There are any number of theological questions that manage, at one and the same time, to elicit arguments and yet create no division. These are issues over which both sides, while disagreeing on the issue at hand agree that the issue at hand is both not easy to solve, and not all that important. John Calvin once sagely said about speculative theology, “Where the Lord has determined to be silent I will refrain from inquiry.”

While we affirm that the Bible is clear, we acknowledge that some things are more clear than others. The answer to this question scores pretty low on the clear scale. There are, historically, two perspectives on the issue. The slightly less common view is called traducianism. It holds that the creation of a human soul is as natural as the creation of the human body, that conception itself is the immediate cause of both body and soul. This view has two advantages over its competitor, both of which take us back to the beginning. First, it honors the principle that God has rested from the work of creation. The first six days, Genesis tells us, were morning and evening. The seventh day has no such description, suggesting that in some sense we are still in the seventh day and that God, while ruling actively through His providence, is no longer creating.

Second, it makes the doctrine of original sin just a tad easier to swallow. If souls come about naturally, just as Levi was in the loins of Abraham when he paid a tithe to Melchizedek, so were we all in the loins of Adam at the fall, and so his guilt becoming ours is that much more clear.

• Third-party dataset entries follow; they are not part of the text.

(* ===== verification/AdminAppProps.v ===== *)
(** Theorems of the administration service as a whole: who can make it write, and what it
    records of a request.

    [Within b m] bounds what a handler does outside its own counters: it writes no audit
    record, and with [b = false] it publishes nothing and leaves the deployments alone.
    The class is closed under the monad, so that the bound of a handler is found by the
    search for instances. *)

From stdpp Require Import sorting.
From S2P Require Import Prelude Text ChatText AdminAuth GatewayConfig InstanceRegistry HttpServer AppHost ChatAdmin AdminQuery AdminState AdminCommands AdminExt AdminDeploy AdminViews AdminApp.

Definition is_audit (e : effect) : Prop := match e with Audited _ => True | _ => False end.
Definition deployments (s : AdminState) : gmap string ExtDeploymentRecord := ext_deployments_ (ext s).

(** What the checks of a deployment read. *)
Definition core (s : AdminState) := (caches s, ext_inventory_cache_ (ext s), ext_inventory_index_ (ext s), deployments s).

(** A command as a request gives it; an immediate deployment gets the time of the clock. *)
Definition requested_command (c : ExtCommandSpec) : Prop :=
  exists parse request later c0, parse_ext_command_request parse request later = inl c0
    /\ (c = c0 \/ exists t, c = with_run_at t c0).

Section bounds.
Context (order : gmap string ExtDeploymentRecord -> list (string * ExtDeploymentRecord)).

(** A deployment a state lets in: its command id is new, its artifact is in the inventory
    and the checks found nothing. *)
Record admitted (s : AdminState) (d : ExtDeploymentRecord) : Prop := {
  admitted_new : deployments s !! d_command_id d = None;
  admitted_from : exists clock auth command artifact,
    requested_command command
    /\ pre_ok (run_ext_precheck_locked order command s) = true
    /\ find_ext_inventory_item_locked (cmd_artifact_id command) (ext s) = Some artifact
    /\ d = new_deployment clock auth command artifact (pre_target_count (run_ext_precheck_locked order command s));
}.

(** One admission, on what the checks read. *)
Definition admits (c c' : Caches * list ExtArtifactInventoryItem * gmap string nat * gmap string ExtDeploymentRecord) : Prop :=
  exists s d, core s = c /\ admitted s d /\ c' = (c.1, <[d_command_id d := d]> (deployments s)).

(** What a state gained. *)
Record gained (b : bool) (s s' : AdminState) (l : list effect) : Prop := {
  gained_trace : trace s' = trace s ++ l;
  gained_core : rtc admits (core s) (core s');
  gained_no_audit : Forall (fun e => ~ is_audit e) l;
  gained_quiet : b = false -> l = [] /\ core s' = core s;
}.

Class Within {A} (b : bool) (m : M A) : Prop := within s : exists l, gained b s (m s).1 l.

Lemma gained_refl b s s' : trace s' = trace s -> core s' = core s -> gained b s s' [].
Proof. intros Ht Hd. split; [by rewrite app_nil_r|rewrite Hd; apply rtc_refl|constructor|done]. Qed.

Lemma gained_trans b s1 s2 s3 l1 l2 : gained b s1 s2 l1 -> gained b s2 s3 l2 -> gained b s1 s3 (l1 ++ l2).
Proof.
  intros [T1 G1 A1 Q1] [T2 G2 A2 Q2]. split.
  - by rewrite T2, T1, <- app_assoc.
  - by apply (transitivity (y := core s2)).
  - by apply Forall_app.
  - intros Hb. destruct (Q1 Hb) as [-> D1], (Q2 Hb) as [-> D2]. by rewrite D2, D1.
Qed.

(** The search does not unfold handlers. *)
#[local] Hint Constants Opaque : typeclass_instances.

Lemma within_weaken {A} (m : M A) : Within false m -> Within true m.
Proof. intros H s. destruct (H s) as [l [T G N Q]]. exists l. by split. Qed.

#[export] Instance within_ret {A} b (a : A) : Within b (mret a : M A).
Proof. intros s. exists []. by apply gained_refl. Qed.
#[export] Instance within_bind {A B} b (m : M A) (f : A -> M B) :
  Within b m -> (forall a, Within b (f a)) -> Within b (m ≫= f).
Proof.
  intros Hm Hf s. unfold mbind, M_bind. destruct (Hm s) as [l1 H1]. destruct (m s) as [s1 [r|a]]; [by exists l1|].
  destruct (Hf a s1) as [l2 H2]. exists (l1 ++ l2). by eapply gained_trans.
Qed.
#[export] Instance within_get b : Within b get.
Proof. intros s. exists []. by apply gained_refl. Qed.
#[export] Instance within_answer {A} b r : Within b (answer r : M A).
Proof. intros s. exists []. by apply gained_refl. Qed.
#[export] Instance within_bump b c : Within b (bump c).
Proof. intros s. exists []. by apply gained_refl. Qed.
#[export] Instance within_fail {A} b clock rid st co me de : Within b (fail clock rid st co me de : M A).
Proof. unfold fail. apply _. Qed.
#[export] Instance within_guard b c m : Within b m -> Within b (guard c m).
Proof. intros H. unfold guard. destruct c; apply _. Qed.
#[export] Instance within_bad_request {A} b clock rid me de : Within b (bad_request clock rid me de : M A).
Proof. unfold bad_request. apply _. Qed.
#[export] Instance within_unavailable {A} b clock rid me : Within b (unavailable clock rid me : M A).
Proof. unfold unavailable. apply _. Qed.
#[export] Instance within_timeout {A} b clock rid o me : Within b (timeout clock rid o me : M A).
Proof. unfold timeout. apply _. Qed.

(** Instances inside the branches of a handler. *)
Ltac within :=
  cbv zeta;
  repeat first
    [ progress (intros; cbv beta zeta)
    | solve [apply _]
    | apply within_bind
    | apply within_guard
    | match goal with |- Within _ (let '(_, _) := ?x in _) => destruct x end
    | match goal with |- Within _ (match ?x with _ => _ end) => destruct x end ].

(** ** The handlers *)

#[export] Instance within_cursor b clock rid o n : Within b (cursor_of clock rid o n).
Proof. unfold cursor_of. within. Qed.

Section reads.
Context (cfg : AdminConfig) (clock : Clock) (rid : Z) (b : bool).

#[export] Instance within_overview : Within b (handle_overview cfg clock rid).
Proof. unfold handle_overview. within. Qed.
#[export] Instance within_auth_context auth : Within b (handle_auth_context cfg clock rid auth).
Proof. unfold handle_auth_context. within. Qed.
#[export] Instance within_mismatch (c : bool) n :
  Within b (modify (fun s => if c then add_counter instances_selector_mismatch_total_ n
                                         (add_counter instances_selector_requests_total_ 1 s) else s)).
Proof. intros s. exists []. by apply gained_refl; destruct c. Qed.
#[export] Instance within_instances o q : Within b (handle_instances cfg clock rid o q).
Proof. unfold handle_instances. within. Qed.
#[export] Instance within_instance_detail id : Within b (handle_instance_detail cfg clock rid id).
Proof. unfold handle_instance_detail. within. Qed.
#[export] Instance within_inventory q : Within b (handle_ext_inventory clock rid q).
Proof. unfold handle_ext_inventory. within. Qed.
#[export] Instance within_deployments o q : Within b (handle_ext_deployments clock rid order o q).
Proof. unfold handle_ext_deployments. within. Qed.
#[export] Instance within_users rv o q : Within b (handle_users cfg clock rid rv o q).
Proof. unfold handle_users. within. Qed.
#[export] Instance within_session rv id : Within b (handle_session_lookup cfg clock rid rv id).
Proof. unfold handle_session_lookup. within. Qed.
#[export] Instance within_worker o : Within b (handle_worker clock rid o).
Proof. unfold handle_worker. within. Qed.
#[export] Instance within_links : Within b (handle_metrics_links cfg clock rid).
Proof. unfold handle_metrics_links. within. Qed.

End reads.

Section writes.
Context (HMAC : chars -> chars -> option (list Z)) (cfg : AdminConfig) (clock : Clock) (out : Outside) (rid : Z) (auth : AuthContext).
(* ===== verification/AdminDeployProps.v ===== *)
(** Theorems of the deployments of the administration service: the life of a deployment
    while requests come between the steps of the scheduler, the exclusive groups, and
    the waves of a rollout.

    [step] is one step of the service: a request, a refresh of the caches by the poller, or
    one part of an execution between two of its locks. *)

From stdpp Require Import sorting.
From S2P Require Import Prelude Text ChatText AdminAuth GatewayConfig InstanceRegistry HttpServer AppHost ChatAdmin AdminQuery AdminState AdminCommands Fanout AdminFanoutProps AdminExt AdminDeploy AdminViews AdminApp AdminAppProps.

(** ** Steps *)

(** Where the thread of the scheduler is. *)
Inductive phase :=
  | Idle
  | Running (id : string) (d : ExtDeploymentRecord)
  | Ending (id : string) (total : Z) (applied : list string) (failure : option ExtPrecheckIssue).

(** The state, the thread of the scheduler, and the executions begun so far. *)
Record Sys := mkSys { st : AdminState; ph : phase; started : list string }.

Section lifecycle.
Context (HMAC : chars -> chars -> option (list Z)) (parse : string -> option json).
Context (order : gmap string ExtDeploymentRecord -> list (string * ExtDeploymentRecord)).
Context (cfg : AdminConfig) (ui : string).
Context (http_get_response : HttpUrl -> option (Z * string)) (extract : string -> option Z).

(** The part of [poll_round] before the scheduler. *)
Definition refreshed (r : Round) (s : AdminState) : AdminState :=
  refresh_ext_inventory_cache (exists_file r) (manifests r) (round_now r)
    (refresh_worker_cache cfg http_get_response extract (round_now r)
      (refresh_instances_cache cfg http_get_response (listed r) (round_now r) s)).

Inductive step : Sys -> Sys -> Prop :=
  | StepRequest s p b w request :
      step (mkSys s p b) (mkSys (handle_route HMAC parse order cfg ui w request s).1 p b)
  | StepRefresh s b r : step (mkSys s Idle b) (mkSys (refreshed r s) Idle b)
  | StepCount s b c n : step (mkSys s Idle b) (mkSys (add_counter c n s) Idle b)
  | StepTrend s b now : step (mkSys s Idle b) (mkSys (capture_audit_trend_point cfg now s) Idle b)
  | StepSkip s s' b id now ok :
      begin_ext_deployment cfg id now ok s = (s', None) -> step (mkSys s Idle b) (mkSys s' Idle b)
  | StepBegin s s' b id d now ok :
      begin_ext_deployment cfg id now ok s = (s', Some d) -> step (mkSys s Idle b) (mkSys s' (Running id d) (b ++ [id]))
  | StepEmpty s b id d now ok :
      ext_targets d (caches s) = [] ->
      step (mkSys s (Running id d) b) (mkSys (end_without_targets id now ok s) Idle b)
  | StepWaves s s' b id d outs applied failure :
      ext_targets d (caches s) <> [] ->
      run_waves HMAC cfg outs d (ext_targets d (caches s)) 0 (waves (d_rollout d)) [] s = (s', applied, failure) ->
      step (mkSys s (Running id d) b) (mkSys s' (Ending id (zlen (ext_targets d (caches s))) applied failure) b)
  | StepEnd s b id total applied failure now ok out :
      step (mkSys s (Ending id total applied failure) b)
           (mkSys (end_ext_deployment HMAC cfg id now ok out total applied failure s) Idle b).

(** An execution of the scheduler is a run of steps. *)
Lemma execute_steps id now x s b :
  exists b', rtc step (mkSys s Idle b) (mkSys (execute_ext_deployment HMAC cfg id now x s) Idle b').
Proof.
  unfold execute_ext_deployment. destruct (begin_ext_deployment cfg id now (begin_save x) s) as [s1 [d|]] eqn:E.
  - exists (b ++ [id]). eapply rtc_l; [by eapply StepBegin|]. unfold finish_ext_deployment.
    destruct (ext_targets d (caches s1)) as [|t l] eqn:Ht; cbn [nonempty negb].
    { by apply rtc_once, StepEmpty. }
    destruct (run_waves _ _ _ _ _ _ _ _ _) as [[s2 applied] failure] eqn:Hw.
    eapply rtc_l; [eapply StepWaves; rewrite Ht; [done|exact Hw]|]. rewrite Ht. apply rtc_once, StepEnd.
  - exists b. by eapply rtc_once, StepSkip.
Qed.

Lemma executions_steps now xs ids s b :
  exists b', rtc step (mkSys s Idle b)
    (mkSys (fold_left (fun s id => execute_ext_deployment HMAC cfg id now (xs id) s) ids s) Idle b').
Proof.
  revert s b. induction ids as [|id ids IH]; intros s b; cbn [fold_left]; [by exists b|].
  destruct (execute_steps id now (xs id) s b) as [b1 H1]. destruct (IH (execute_ext_deployment HMAC cfg id now (xs id) s) b1) as [b2 H2].
  exists b2. by etrans.
Qed.

(** So is a round of the poller. *)
Lemma poll_round_steps r s b :
  exists b', rtc step (mkSys s Idle b) (mkSys (poll_round HMAC cfg http_get_response extract order r s) Idle b').
Proof.
  unfold poll_round, process_ext_deployment_queue. cbv zeta.
  match goal with |- context [fold_left (fun s id => execute_ext_deployment _ _ id ?now (?xs id) s) ?ids ?s0] =>
    destruct (executions_steps now xs ids s0 b) as [b' H] end.
  exists b'. eapply rtc_l; [apply StepRefresh|]. do 2 (eapply rtc_l; [apply StepCount|]).
  eapply rtc_r; [exact H|]. apply StepTrend.
Qed.

(** ** The life of a deployment *)

Inductive status_step : string -> string -> Prop :=
  | pending_executes : status_step "pending" "executing"
  | pending_fails : status_step "pending" "failed"
  | passed_executes : status_step "precheck_passed" "executing"
  | passed_fails : status_step "precheck_passed" "failed"
  | executing_completes : status_step "executing" "completed"
  | executing_fails : status_step "executing" "failed".

(** Neither waiting nor executing. *)
Definition finished (d : ExtDeploymentRecord) : bool := negb (startable d) && negb (status_is "executing" d).

(** What a deployment keeps for its life. *)
Definition same_order (d d' : ExtDeploymentRecord) : Prop :=
  d_command_id d' = d_command_id d /\ d_artifact_id d' = d_artifact_id d /\ d_actor d' = d_actor d
  /\ d_selector d' = d_selector d /\ d_selector_specified d' = d_selector_specified d
  /\ d_run_at_utc d' = d_run_at_utc d /\ d_rollout d' = d_rollout d /\ d_kind d' = d_kind d
  /\ d_hook_scope d' = d_hook_scope d /\ d_stage d' = d_stage d /\ d_priority d' = d_priority d
  /\ d_exclusive_group d' = d_exclusive_group d /\ d_created_at_ms d' = d_created_at_ms d.

Record evolves (d d' : ExtDeploymentRecord) : Prop := {
  evolves_order : same_order d d';
  evolves_status : rtc status_step (d_status d) (d_status d');
  evolves_finished : finished d = true -> d' = d;
}.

The more common view is the creationist view which holds that souls are immediately created by the hand of God. This view affirms a different form of continuity between Adam and the rest of humanity. Instead of future generations branching off Adam, creationism has each of our souls being made by an act of God just as Adam’s was. God breathed life into Adam. He does the same for us. In addition the creationist view better reflects the language of Psalm 139:13, “For You created my innermost parts; You wove me in my mother’s womb.”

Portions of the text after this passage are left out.